Among various approaches to improve their hydrodynamic characteristics found in the literature, the intracycle pitch control is one of the most promising one. It consists in actively pitching each blade as function of the azimuth angle.
The present paper will introduce the overall experimental environment and methods for developing an optimal intracycle control for cross-flow turbines in tidal power generation. This is the main component of project OPTIDE at Otto-von-Guericke-University Magdeburg, Germany in cooperation with the LEGI at University Grenoble-Alpes, France and the University of Applied Sciences Magdeburg-Stendal.
The experimental system consists of a turbine flume model equipped with a speed controlled generator. The three bladed turbine model has independent controlled pitch actuators embedded in each blade and a force sensing system in one of the blade holding arms. Local high-dynamic systems allow to control the speed of the generator and the pitch position as a function of the rotational angle of the runner i.e. pitch trajectory.
A superimposed governing system which automates the experiment has been implemented. This allows to perform an optimization process with the experiment in the loop.
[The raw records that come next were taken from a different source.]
(** * open62541: MQTT PubSub channel and nodestore switch

    A shallow embedding of [plugins/ua_network_pubsub_mqtt.c] (the MQTT
    PubSub channel: QoS translation, [open], [regist], [unregist], [send],
    [close], [yield]) and of the scenario of
    [examples/server_nodestore_switch.c], with the properties stated about
    them.

    C objects live in an explicit heap ([gmap] from addresses to blocks);
    every function of the plugin is a computation in a state monad over that
    heap which has no result when the C code would dereference or free an
    invalid pointer.  Answers of the outside world (whether an allocation
    succeeds, what the MQTT adapter returns) are explicit arguments. *)

From Stdlib Require Import ZArith String List Lia.
From stdpp Require Import base option gmap strings list fin_maps.

Local Open Scope Z_scope.

(** [UA_PubSubChannelState]: the three states the plugin tests or assigns. *)
Inductive UA_PubSubChannelState :=
| UA_PUBSUB_CHANNEL_RDY
| UA_PUBSUB_CHANNEL_ERROR
| UA_PUBSUB_CHANNEL_CLOSED.

#[global] Instance UA_PubSubChannelState_eq_dec : EqDecision UA_PubSubChannelState.
Proof. solve_decision. Defined.

(** ** Constants of the library headers

    The numeric values of the status codes and of the enumerators of
    [UA_BrokerTransportQualityOfService] are fixed by headers that the two
    source files include.  The plugin is modelled for any choice of values
    that a C compiler accepts for its [switch] (pairwise distinct labels) and
    for which [if(ret)] and [ret != UA_STATUSCODE_GOOD] agree.
    [UA_PUBSUB_CHANNEL_zero] is the state a zero-filled [UA_PubSubChannel]
    reads as. *)

Class HeaderConstants : Type := {
  UA_STATUSCODE_GOOD : Z;
  UA_STATUSCODE_BADINTERNALERROR : Z;
  UA_STATUSCODE_BADINVALIDARGUMENT : Z;
  UA_STATUSCODE_BADCONNECTIONCLOSED : Z;
  UA_STATUSCODE_BADARGUMENTSMISSING : Z;
  UA_BROKERTRANSPORTQUALITYOFSERVICE_BESTEFFORT : Z;
  UA_BROKERTRANSPORTQUALITYOFSERVICE_ATLEASTONCE : Z;
  UA_BROKERTRANSPORTQUALITYOFSERVICE_ATMOSTONCE : Z;
  UA_PUBSUB_CHANNEL_zero : UA_PubSubChannelState;
  good_is_zero : UA_STATUSCODE_GOOD = 0;
  bad_is_nonzero :
    Forall (fun c => c <> 0)
      [UA_STATUSCODE_BADINTERNALERROR; UA_STATUSCODE_BADINVALIDARGUMENT;
       UA_STATUSCODE_BADCONNECTIONCLOSED; UA_STATUSCODE_BADARGUMENTSMISSING];
  qos_labels_distinct :
    NoDup [UA_BROKERTRANSPORTQUALITYOFSERVICE_BESTEFFORT;
           UA_BROKERTRANSPORTQUALITYOFSERVICE_ATLEASTONCE;
           UA_BROKERTRANSPORTQUALITYOFSERVICE_ATMOSTONCE]
}.
(** ** The constructor, and vocabulary of further properties *)

(** [TextComparisonService()]: [GOOGLE_API_KEY] is the value of
    [os.getenv("GOOGLE_API_KEY")], [None] when the variable is not set;
    [genai key name] is the client that [genai.GenerativeModel(name)] gives
    after [genai.configure(api_key=key)]. *)
Definition __init__ (GOOGLE_API_KEY : option str)
    (genai : str -> str -> str -> result str) : TextComparisonService :=
  match GOOGLE_API_KEY with
  | Some (c :: key) => {| model := Some (genai (c :: key) (u "gemma-3n-e4b-it")) |}
  | _ => {| model := None |}
  end.

(** No section keyword in a stripped line. *)
Definition keyword_free (rt : runtime) (line : str) : bool :=
  negb (says_correct rt line || says_missed rt line || says_wrong rt line).

(** [point] is what a bullet line without keyword among [lines] gives. *)
Definition from_bullet (rt : runtime) (lines : list str) (point : str) : Prop :=
  exists raw_line, raw_line ∈ lines /\
    is_bullet (strip raw_line) = true /\
    keyword_free rt (strip raw_line) = true /\
    point = strip (drop 1 (strip raw_line)) /\ point <> [].

(** The decimal digits of the runtime have the values 0 to 9. *)
Definition sane_digits (rt : runtime) : Prop :=
  forall c d, decimal_nonascii rt c = Some d -> 0 <= d <= 9.

(** The digit limit of [int] applies to a run of [n] digits. *)
Definition over_digit_limit (rt : runtime) (n : nat) : bool :=
  ((640 <? n) && (0 <? int_max_str_digits rt) && (int_max_str_digits rt <? n))%nat.

(** What a bullet line leaves: the line without its marker, stripped. *)
Definition bullet_text (raw_line : str) : str := strip (drop 1 (strip raw_line)).

(** A double of module [float] as a fraction, and the order of two
    doubles. *)
Definition float_num (x : float.t) : Z := float.mant x * 2 ^ Z.max 0 (float.expo x).
Definition float_den (x : float.t) : Z := 2 ^ Z.max 0 (- float.expo x).
Definition float_le (x y : float.t) : Prop :=
  float_num x * float_den y <= float_num y * float_den x.

(** * Properties *)

(** ** Rounding to double precision *)
Section float_facts.
Import float.

Lemma rne_nonneg n d : 0 <= n -> 0 < d -> 0 <= rne n d.
Proof.
  intros Hn Hd. unfold rne.
  assert (0 <= n / d) by (apply Z.div_pos; lia).
  repeat case_match; lia.
Qed.

(** Rounding does not cross an integer. *)
Lemma rne_le n d J : 0 <= n -> 0 < d -> n <= J * d -> rne n d <= J.
Proof.
  intros Hn Hd HJ. unfold rne.
  pose proof (Z.div_mod n d ltac:(lia)) as Hdm.
  pose proof (Z.mod_pos_bound n d Hd) as Hr.
  assert (n / d <= J) by (apply Z.div_le_upper_bound; lia).
  destruct (Z.ltb_spec (2 * (n mod d)) d); [lia|].
  assert (n / d <> J) by nia.
  repeat case_match; lia.
Qed.

Lemma rne_exact q d : 0 < d -> rne (q * d) d = q.
Proof.
  intros Hd. unfold rne.
  rewrite Z.div_mul, Z.mod_mul by lia.
  destruct (Z.ltb_spec (2 * 0) d); lia.
Qed.

Lemma ilog2_le n d : 0 < n -> 0 < d -> n <= 128 * d -> ilog2 n d <= 7.
Proof.
  intros Hn Hd Hle. unfold ilog2.
  assert (Z.log2 n <= 7 + Z.log2 d).
  { rewrite <- (Z.log2_mul_pow2 d 7) by lia.
    apply Z.log2_le_mono. change (2 ^ 7) with 128. lia. }
  repeat case_match; lia.
Qed.

Lemma ilog2_same n : 0 < n -> ilog2 n n = 0.
Proof.
  intros Hn. unfold ilog2. rewrite Z.sub_diag. simpl (0 <=? 0).
  change (2 ^ 0) with 1. rewrite Z.mul_1_r.
  destruct (Z.leb_spec n n); [reflexivity | lia].
Qed.

Lemma round_at_most n d J :
  0 <= n -> 0 < d -> 1 <= J <= 128 -> n <= J * d -> at_most (round n d) J.
Proof.
  intros Hn Hd HJ Hle. unfold round, at_most.
  destruct (Z.eqb_spec n 0) as [->|Hn0]; simpl.
  - change (2 ^ (- 0)) with 1. lia.
  - pose proof (ilog2_le n d ltac:(lia) Hd ltac:(nia)) as He.
    destruct (Z.leb_spec 0 (ilog2 n d - 52)); [lia|].
    assert (0 < 2 ^ (- (ilog2 n d - 52))) by (apply Z.pow_pos_nonneg; lia).
    split; [apply rne_nonneg; nia|].
    split; [lia|].
    apply rne_le; nia.
Qed.

Lemma mul_int_at_most x J :
  at_most x 1 -> 1 <= J <= 128 -> at_most (mul_int x J) J.
Proof.
  intros (Hm & He & Hb) HJ. unfold mul_int.
  destruct (Z.leb_spec 0 (expo x)).
  - replace (expo x) with 0 in * by lia.
    change (2 ^ (- 0)) with 1 in Hb. change (2 ^ 0) with 1.
    apply round_at_most; nia.
  - assert (0 < 2 ^ (- expo x)) by (apply Z.pow_pos_nonneg; lia).
    apply round_at_most; nia.
Qed.

Lemma to_int_at_most x J : at_most x J -> 0 <= to_int x <= J.
Proof.
  intros (Hm & He & Hb). unfold to_int.
  destruct (Z.leb_spec 0 (expo x)).
  - replace (expo x) with 0 in * by lia.
    change (2 ^ (- 0)) with 1 in Hb. change (2 ^ 0) with 1. lia.
  - assert (0 < 2 ^ (- expo x)) by (apply Z.pow_pos_nonneg; lia).
    split; [apply Z.div_pos; lia|].
    apply Z.div_le_upper_bound; lia.
Qed.

Lemma true_divide_same n :
  0 < n -> true_divide n n = {| mant := 2 ^ 52; expo := -52 |}.
Proof.
  intros Hn. unfold true_divide, round.
  destruct (Z.eqb_spec n 0); [lia|].
  rewrite ilog2_same by lia.
  change (0 <=? 0 - 52) with false. cbv iota.
  change (- (0 - 52)) with 52. change (0 - 52) with (-52).
  f_equal. rewrite (Z.mul_comm n). apply rne_exact. lia.
Qed.

End float_facts.

(** ** The percentage of the local overlap scorer *)

Lemma percent_bounds a b : 0 <= a <= b -> 0 < b -> 0 <= percent a b <= 100.
Proof.
  intros Hab Hb. unfold percent.
  apply to_int_at_most, mul_int_at_most; [|lia].
  apply round_at_most; lia.
Qed.

Lemma percent_all n : 0 < n -> percent n n = 100.
Proof.
  intros Hn. unfold percent. rewrite true_divide_same by lia. reflexivity.
Qed.

Lemma percent_none b : percent 0 b = 0.
Proof. reflexivity. Qed.

(** Double rounding shows: 29 words of 100 give 28, and 2 of 3 give 66. *)
Example percent_29_of_100 : percent 29 100 = 28 /\ percent 2 3 = 66.
Proof. split; reflexivity. Qed.

(** On every overlap of at most 120 words the product computed here is the
    one that the IEEE 754 operations of the Standard Library compute. *)
Example percent_is_binary64 :
  forallb (fun b =>
    forallb (fun a =>
      float.same_number (float.mul_int (float.true_divide a b) 100)
                        (float.ieee_product a b))
      (seqZ 0 (b + 1)))
    (seqZ 1 120) = true.
Proof. vm_compute. reflexivity. Qed.

(** ** The local overlap scorer *)

Lemma simple_comparison_eq rt original_text summary_text :
  _simple_comparison rt original_text summary_text =
  Ok (VInt (let overlap := Z.of_nat (size (words rt original_text ∩ words rt summary_text)) in
            let total := Z.of_nat (size (words rt original_text)) in
            if 0 <? total then Z.min 100 (percent overlap total) else 50),
      placeholder_correct, placeholder_missed, VList []).
Proof. reflexivity. Qed.

Lemma overlap_le_total (A B : gset (list N)) :
  0 <= Z.of_nat (size (A ∩ B)) <= Z.of_nat (size A).
Proof.
  split; [lia|]. apply inj_le, subseteq_size, intersection_subseteq_l.
Qed.

Lemma words_nonempty_size (A : gset (list N)) : A ≠ ∅ -> 0 < Z.of_nat (size A).
Proof.
  intros HA. destruct (size A) eqn:E; [|lia].
  apply size_empty_iff in E. destruct HA. by apply leibniz_equiv.
Qed.

(** C10: for every pair of texts the overlap is at most the size of the
    reference word set, because the intersection is a subset of it; hence
    with a non-empty reference the percentage is in [0,100] before the
    clamp and [min(100, .)] changes nothing; with an empty reference the
    score is the constant 50; in both cases the score returned is in
    [0,100]. *)
Theorem overlap_score_in_range (rt : runtime) (original_text summary_text : str) :
  let original_words := words rt original_text in
  let summary_words := words rt summary_text in
  let overlap := Z.of_nat (size (original_words ∩ summary_words)) in
  let total := Z.of_nat (size original_words) in
  original_words ∩ summary_words ⊆ original_words /\
  0 <= overlap <= total /\
  (0 < total ->
     0 <= percent overlap total <= 100 /\
     Z.min 100 (percent overlap total) = percent overlap total /\
     _simple_comparison rt original_text summary_text =
       Ok (VInt (percent overlap total), placeholder_correct, placeholder_missed, VList [])) /\
  (total = 0 ->
     _simple_comparison rt original_text summary_text =
       Ok (VInt 50, placeholder_correct, placeholder_missed, VList [])) /\
  (exists n, 0 <= n <= 100 /\
     _simple_comparison rt original_text summary_text =
       Ok (VInt n, placeholder_correct, placeholder_missed, VList [])).
Proof.
  intros A B overlap total.
  pose proof (overlap_le_total A B) as Hle. fold overlap total in Hle.
  assert (Hpos : 0 < total -> 0 <= percent overlap total <= 100)
    by (intros; apply percent_bounds; lia).
  assert (Hcode : _simple_comparison rt original_text summary_text =
            Ok (VInt (if 0 <? total then Z.min 100 (percent overlap total) else 50),
                placeholder_correct, placeholder_missed, VList []))
    by apply simple_comparison_eq.
  split; [apply intersection_subseteq_l|].
  split; [exact Hle|].
  split; [|split].
  - intros Ht. specialize (Hpos Ht).
    assert (Hmin : Z.min 100 (percent overlap total) = percent overlap total) by lia.
    repeat split; try lia.
    rewrite Hcode. destruct (Z.ltb_spec 0 total); [|lia]. by rewrite Hmin.
  - intros Ht. rewrite Hcode. destruct (Z.ltb_spec 0 total); [lia|done].
  - destruct (Z.ltb_spec 0 total) as [Ht|Ht].
    + exists (percent overlap total). split; [by apply Hpos|].
      rewrite Hcode. destruct (Z.ltb_spec 0 total); [|lia].
      f_equal. f_equal. f_equal. f_equal. f_equal. specialize (Hpos Ht). lia.
    + exists 50. split; [lia|].
      rewrite Hcode. destruct (Z.ltb_spec 0 total); [lia|done].
Qed.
Evolutionary algorithms are employed to solve the two objectives of the optimization: (1) Maximizing the efficiency by (2) minimizing the alternating structural loads on the runner. These kind of problems are usually solved with numerical simulations using finite element method (FEM) and computational fluid dynamics (CFD). However, this commonly comes with very high computational efforts and uncertainty. For this reason in our approach simulations are replaced by an experimental optimization technique.
The optimization cycle implemented in the superimposed governing system chooses a set of individuals (pitch trajectories) for each generation on base of the genetic algorithm. Each pitch trajectory is performed sequentially while power output and loads are measured. This allows to evaluate each individual in about one minute. The best individuals are then the base for the offspring of the new generation. Cross-over from best performing parents and subsequent mutation ensure both, convergence and a thorough exploration of the entire design space.
It is expected that this method will fast and reliably find the optimal pitch trajectories under various conditions. Selected cases will be analysed in detail by means of particle-image velocimetry (PIV) with synchronized force and torque measurements to research the underlying hydrodynamic mechanisms and the effects of the flow control performed by the pitching motion.